La mention de ces deux derniers titres est l’occasion de souligner les noms que les ateliers Produire au Sud ont contribué à révéler et diffuser depuis 2000. Lucrecia Martel et Apichatpong Weerasethakul ouvrent une liste internationale de réalisateur·trice·s prestigieuse, avec Martin Retjman, Pablo Stoll, et Pablo Aguero. Au-delà de cette sélection de 18 films, s’ajoutent les noms d’Anocha Suwichakornpong, de Mikhail Red, de Celina Murga, de Pablo Fendrik ou encore de Danielle Arbid.
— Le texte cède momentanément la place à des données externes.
Definition distinct (ids : list string) : bool := bool_decide (NoDup ids).
Definition option_well_formed (o : UserQuestionOption) : bool :=
  valid_text (op_id o) MAX_QUESTION_ID_CHARS && valid_text (op_label o) MAX_QUESTION_OPTION_LABEL_CHARS
  && valid_text (op_description o) MAX_QUESTION_OPTION_DESCRIPTION_CHARS.
Definition question_well_formed (q : UserQuestion) : bool :=
  valid_text (uq_id q) MAX_QUESTION_ID_CHARS && valid_text (uq_header q) MAX_QUESTION_HEADER_CHARS
  && valid_text (uq_question q) MAX_QUESTION_PROMPT_CHARS && (length (uq_options q) <=? MAX_QUESTION_OPTIONS)%nat
  && negb (match uq_options q with [] => negb (uq_allow_free_form q) | _ => false end)
  && forallb option_well_formed (uq_options q) && distinct (op_id <$> uq_options q).
Definition questions_well_formed (l : list UserQuestion) : bool :=
  match l with [] => false | _ => true end && (length l <=? MAX_USER_QUESTIONS)%nat && forallb question_well_formed l.

Definition answer_well_formed (a : UserQuestionAnswer) : bool :=
  valid_text (ua_question_id a) MAX_QUESTION_ID_CHARS && (length (ua_selected_option_ids a) <=? MAX_QUESTION_OPTIONS)%nat
  && (match ua_selected_option_ids a with [] => is_some (ua_custom_answer a) | _ => true end)
  && (match ua_custom_answer a with Some text => valid_markdown text 1 MAX_FREE_FORM_ANSWER_CHARS | None => true end)
  && forallb (fun id => valid_text id MAX_QUESTION_ID_CHARS) (ua_selected_option_ids a)
  && distinct (ua_selected_option_ids a).
Record AnswerUserQuestions : Type := MkAnswers {
  aq_answers : list UserQuestionAnswer; aq_additional_user_context : option string }.
Definition answers_well_formed (a : AnswerUserQuestions) : bool :=
  (length (aq_answers a) <=? MAX_USER_QUESTIONS)%nat
  && (match aq_additional_user_context a with
      | Some context => valid_markdown context 1 MAX_FREE_FORM_ANSWER_CHARS
      | None => true
      end)
  && forallb answer_well_formed (aq_answers a) && distinct (ua_question_id <$> aq_answers a).
Lemma estep_final e d d' id r :
  estep e d d' -> a_approvals d !! id = Some r -> row_pending r = false -> a_approvals d' !! id = Some r.
Proof.
  intros He Hr Hp. destruct He; cbn; try done;
    try (rewrite lookup_insert_ne; [done|intros Heq; subst; congruence]).
  - rewrite lookup_fmap, Hr. cbn. destruct (which r) eqn:Hw; [|done]. by rewrite H1 in Hp.
  - rewrite lookup_fmap, Hr. cbn. destruct (which r) eqn:Hw; [|done]. by rewrite H1 in Hp.
  - destruct H1 as (-> & _). done.
Qed.
Lemma esteps_final es d d' id r :
  esteps es d d' -> a_approvals d !! id = Some r -> row_pending r = false -> a_approvals d' !! id = Some r.
Proof. induction 1; eauto using estep_final. Qed.

(** A card that an edit approves is a new one, or its settlement approves. *)
Definition is_approved d id : Prop := exists r, a_approvals d !! id = Some r /\ ap_state r = state_as_str Approved.
(** What a poll finds: the next event, or one of the two interruptions *)
Inductive Poll : Type := PollEvent (event : ProviderEvent) | PollCancelled | PollSteered.

Inductive StreamItem : Type :=
  | HostCall (index : nat)
  | HostCallArgsDelta (call_index : nat) (fragment : string)
  | ProviderExecuted (call_id : Z) (receipt : block).

(** What has been read: [StreamAttempt], with the identities drawn, the usage
    of the turn and the events sent *)
Record Reading : Type := MkReading {
  rd_text : string; rd_calls : list PendingCall; rd_items : list StreamItem; rd_reasoning : list (json Number);
  rd_by_index : gmap Z nat; rd_provider_seen : bool; rd_vendor_web_search_seen : bool; rd_completion_seen : bool;
  rd_stop_reason : StopReason; rd_refusal_details : option RefusalDetails; rd_drawn : nat; rd_usage : Usage;
  rd_sent : list AgentEvent }.
Definition reading_new (usage : Usage) : Reading :=
  MkReading "" [] [] [] ∅ false false false EndTurn None 0 usage [].

Definition is_provider_executed (i : StreamItem) : bool := match i with ProviderExecuted _ _ => true | _ => false end.

(** [calls[i].args.push_str(&fragment)] *)
Definition push_args (fragment : string) (c : PendingCall) : PendingCall :=
  MkPending (p_call_id c) (p_provider_id c) (p_name c) (p_args c +:+ fragment).

Section Read.
(** Identities are numbers, and those drawn while reading are a run of them
    from [first]: only that they differ matters.  [admissible] is
    [provider_executed_call_is_admissible]. *)
Context (first : Z) (admissible : block -> bool).
Definition fresh (drawn : nat) : Z := (first + Z.of_nat drawn)%Z.

(** One event: what has been read after it, and whether reading ends there,
    [None] being an overflow of the usage. *)
Definition read_event (r : Reading) (e : ProviderEvent) : Reading * option (option StreamEnd) :=
  let '(MkReading text calls items reasoning by_index provider_seen vendor_seen completion stop refusal drawn usage sent) := r in
  match e with
  | PvText delta =>
      (MkReading (text +:+ delta) calls items reasoning by_index provider_seen vendor_seen completion stop refusal drawn
         usage (sent ++ [EvTextDelta delta]), None)
  | PvReasoning delta =>
      (MkReading text calls items reasoning by_index provider_seen vendor_seen completion stop refusal drawn
         usage (sent ++ [EvReasoningDelta delta]), None)
  | PvReasoningBlock data =>
      (MkReading text calls items (reasoning ++ [data]) by_index provider_seen vendor_seen completion stop refusal drawn
         usage sent, None)
  | PvToolCallStarted index id name =>
      let call_id := fresh drawn in
      let sent := if provider_seen then sent else sent ++ [EvToolCallStarted call_id name] in
      (MkReading text (calls ++ [MkPending call_id id name ""]) (items ++ [HostCall (length calls)]) reasoning
         (<[index := length calls]> by_index) provider_seen vendor_seen completion stop refusal (S drawn) usage sent, None)
  | PvToolCallArgsDelta index fragment =>
      match by_index !! index with
      | None => (r, None)
      | Some i =>
          let sent :=
            match provider_seen, calls !! i with
            | false, Some call => sent ++ [EvToolCallArgsDelta (p_call_id call) fragment]
            | _, _ => sent
            end in
          (MkReading text (alter (push_args fragment) i calls) (items ++ [HostCallArgsDelta i fragment]) reasoning
             by_index provider_seen vendor_seen completion stop refusal drawn usage sent, None)
      end
  | PvUsage reported =>
      match usage_checked_add usage reported with
      | None => (r, Some None)
      | Some usage =>
          (MkReading text calls items reasoning by_index provider_seen vendor_seen completion stop refusal drawn usage sent, None)
      end
  | PvProviderExecuted name input output is_error replay =>
      let vendor_seen := vendor_seen || String.eqb name WEB_SEARCH_TOOL in
      let receipt := ProviderExecutedToolCall name input output is_error replay in
      if admissible receipt
      then (MkReading text calls (items ++ [ProviderExecuted (fresh drawn) receipt]) reasoning by_index true vendor_seen
              completion stop refusal (S drawn) usage sent, None)
      else (MkReading text calls items reasoning by_index provider_seen vendor_seen completion stop refusal drawn usage sent, None)
  | PvStop reason =>
      (MkReading text calls items reasoning by_index provider_seen vendor_seen true reason refusal drawn usage sent, None)
  | PvRefusal details =>
      (MkReading text calls items reasoning by_index provider_seen vendor_seen true StopRefusal (Some details) drawn usage
         sent, None)
  | PvFailed error => (r, Some (Some (FailedEnd error)))
  end.
Definition take_isolated (index : nat) (call : PendingCall) (calls : list PendingCall) (revision : option Z) (v : Vars)
    (outputs : outputs_of) : M batch_result :=
  let plan_mode := bool_decide (chat_permission_mode chat = Some ModePlan) in
  let kind := call_isolation agent call in
  if plan_mode && match kind with Some (IsoSandboxSpawn | IsoAgentWait) => true | _ => false end
  then decline_into index call
         "not run: agent delegation is not available in plan mode; the chat is read-only until the reader leaves plan mode. Continue with read-only tools."
         outputs
  else if plan_mode && String.eqb (p_name call) ASK_USER_QUESTIONS_TOOL
  then decline_into index call
         "not run: ask_user_questions is not available in plan mode. Record missing inputs as assumptions or first steps in the plan and submit it with exit_plan_mode."
         outputs
  else match kind with
       | Some IsoClient => take_client index call revision v outputs
       | Some IsoSandboxSpawn => take_spawn index call calls revision outputs
       | Some IsoAgentWait => take_agent_wait index call revision outputs
       | Some IsoChildSessionWait => take_child_wait index call revision v outputs
       | None => mret (inl outputs)
       end.

Definition is_user_declined (o : option ToolOutput) : bool :=
  match o with Some o => bool_decide (out_category o = Some UserDeclined) | None => false end.

(** Everything after admission *)
Definition run_calls (calls : list PendingCall) (refusals : list (option string)) (recovered : gmap Z ToolOutput)
    (revision : option Z) (v : Vars) : M Flow :=
  batch ← run_batch calls refusals recovered;
  match batch with
  | inr cancelled => mret (Return cancelled)
  | inl outputs =>
      let v := if existsb is_user_declined outputs then with_streak None v else v in
      taken ←
        (match isolated_at calls with
         | None => mret (inl outputs)
         | Some index =>
             match calls !! index with
             | None => mret (inl outputs)
             | Some call =>
                 outputs ← decline_extras 0 index (p_name call) calls outputs;
                 take_isolated index call calls revision v outputs
             end
         end : M batch_result);
      match taken with
      | inr outcome => mret (Return outcome)
      | inl outputs =>
          '(_, transcript) ← apply_steers world agent chat turn_id (v_transcript v ++ [answered calls outputs]) None;
          mret (Continue (with_transcript transcript v))
      end
  end.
La liste des producteur·trices passé·es par les ateliers PAS est tout aussi remarquable puisqu’elle rassemble de fervents acteurs de la production mondiale : Vania Catani, Pimpaka Towira, Bianca Balbuena, Soros Sukhum, Daniel Garcia, Kobi Mizrahi, James Tayler, Marianela Illas, Enid Campos, Fernando Epstein, Bruno Bettati, Altynai Koichumanova, Shyam Bora, Patrick Mao Huang entre autres.
Outil de veille, incubateur bienveillant, Produire au Sud prend le pouls des envies face à l’environnement fluctuant et global de la production cinématographique mondiale, détectant souvent l’apparition ou le déplacement de certaines dynamiques mais aussi certains affres, menaces ou insuffisances sans bien sûr prétendre y remédier. Art vivant, le cinéma est, même contre, une image des conjonctures socio-économiques et politiques qui agitent et façonnent le monde. Ainsi cette rétrospective est pour moitié composée de films d’Amérique latine, très prolifique lors la première décennie de Produire au Sud, et alors portée par des plateformes et des marchés plus foisonnants qu’aujourd’hui.
Zinder de la nigérienne Aïcha Macky, qui fera l’ouverture de cette édition du festival, se distingue comme unique documentaire de cette sélection. Depuis 2000, et jusqu’en 2017 et le récent partenariat avec le FIDADOC d’Agadir, les ateliers Produire au Sud sont principalement restés ouverts aux longs métrages de fiction.